**WHAT THIS TASK INVOLVES**
Repeat nothing but the lines below running from the one containing "are threaded through" to the one containing "Local Open Scope Z_scope.". Keep both end lines.

____ INFORMATION

(** * apiwrappy: a shallow embedding of [apiwrappy.py]

    The program queries three location APIs (Yelp, Foursquare, Facebook) for
    the search terms of the input CSV files, flattens the JSON answers into
    rows and writes one CSV report.  Every class of the source is a module
    below; methods keep their names.

    Conventions of the embedding.
    - Text is [string]; a character stands for the Unicode code point of the
      same number, so the model covers text over code points below 256.
    - JSON and Python values are [pyval]; a Python [dict] is an association
      list in insertion order with string keys.
    - Effects (the HTTP exchange, the shared [DATA] buffer, console output)
      are threaded through a [world]; exceptions are the [Raise] result. *)

From Stdlib Require Import String Ascii List ZArith Bool Lia.
From Stdlib Require Import DecimalString DecimalPos DecimalZ.
From Equations Require Import Equations.
Import ListNotations.

Local Open Scope string_scope.
Local Open Scope Z_scope.
Local Open Scope list_scope.

Infix "+++" := String.append (right associativity, at level 60).

(** ** Python strings *)

Module Str.

Definition code (c : ascii) : N := N_of_ascii c.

________

**RESPONSE BOX**
      are threaded through a [world]; exceptions are the [Raise] result. *)

From Stdlib Require Import String Ascii List ZArith Bool Lia.
From Stdlib Require Import DecimalString DecimalPos DecimalZ.
From Equations Require Import Equations.
Import ListNotations.

Local Open Scope string_scope.
Local Open Scope Z_scope.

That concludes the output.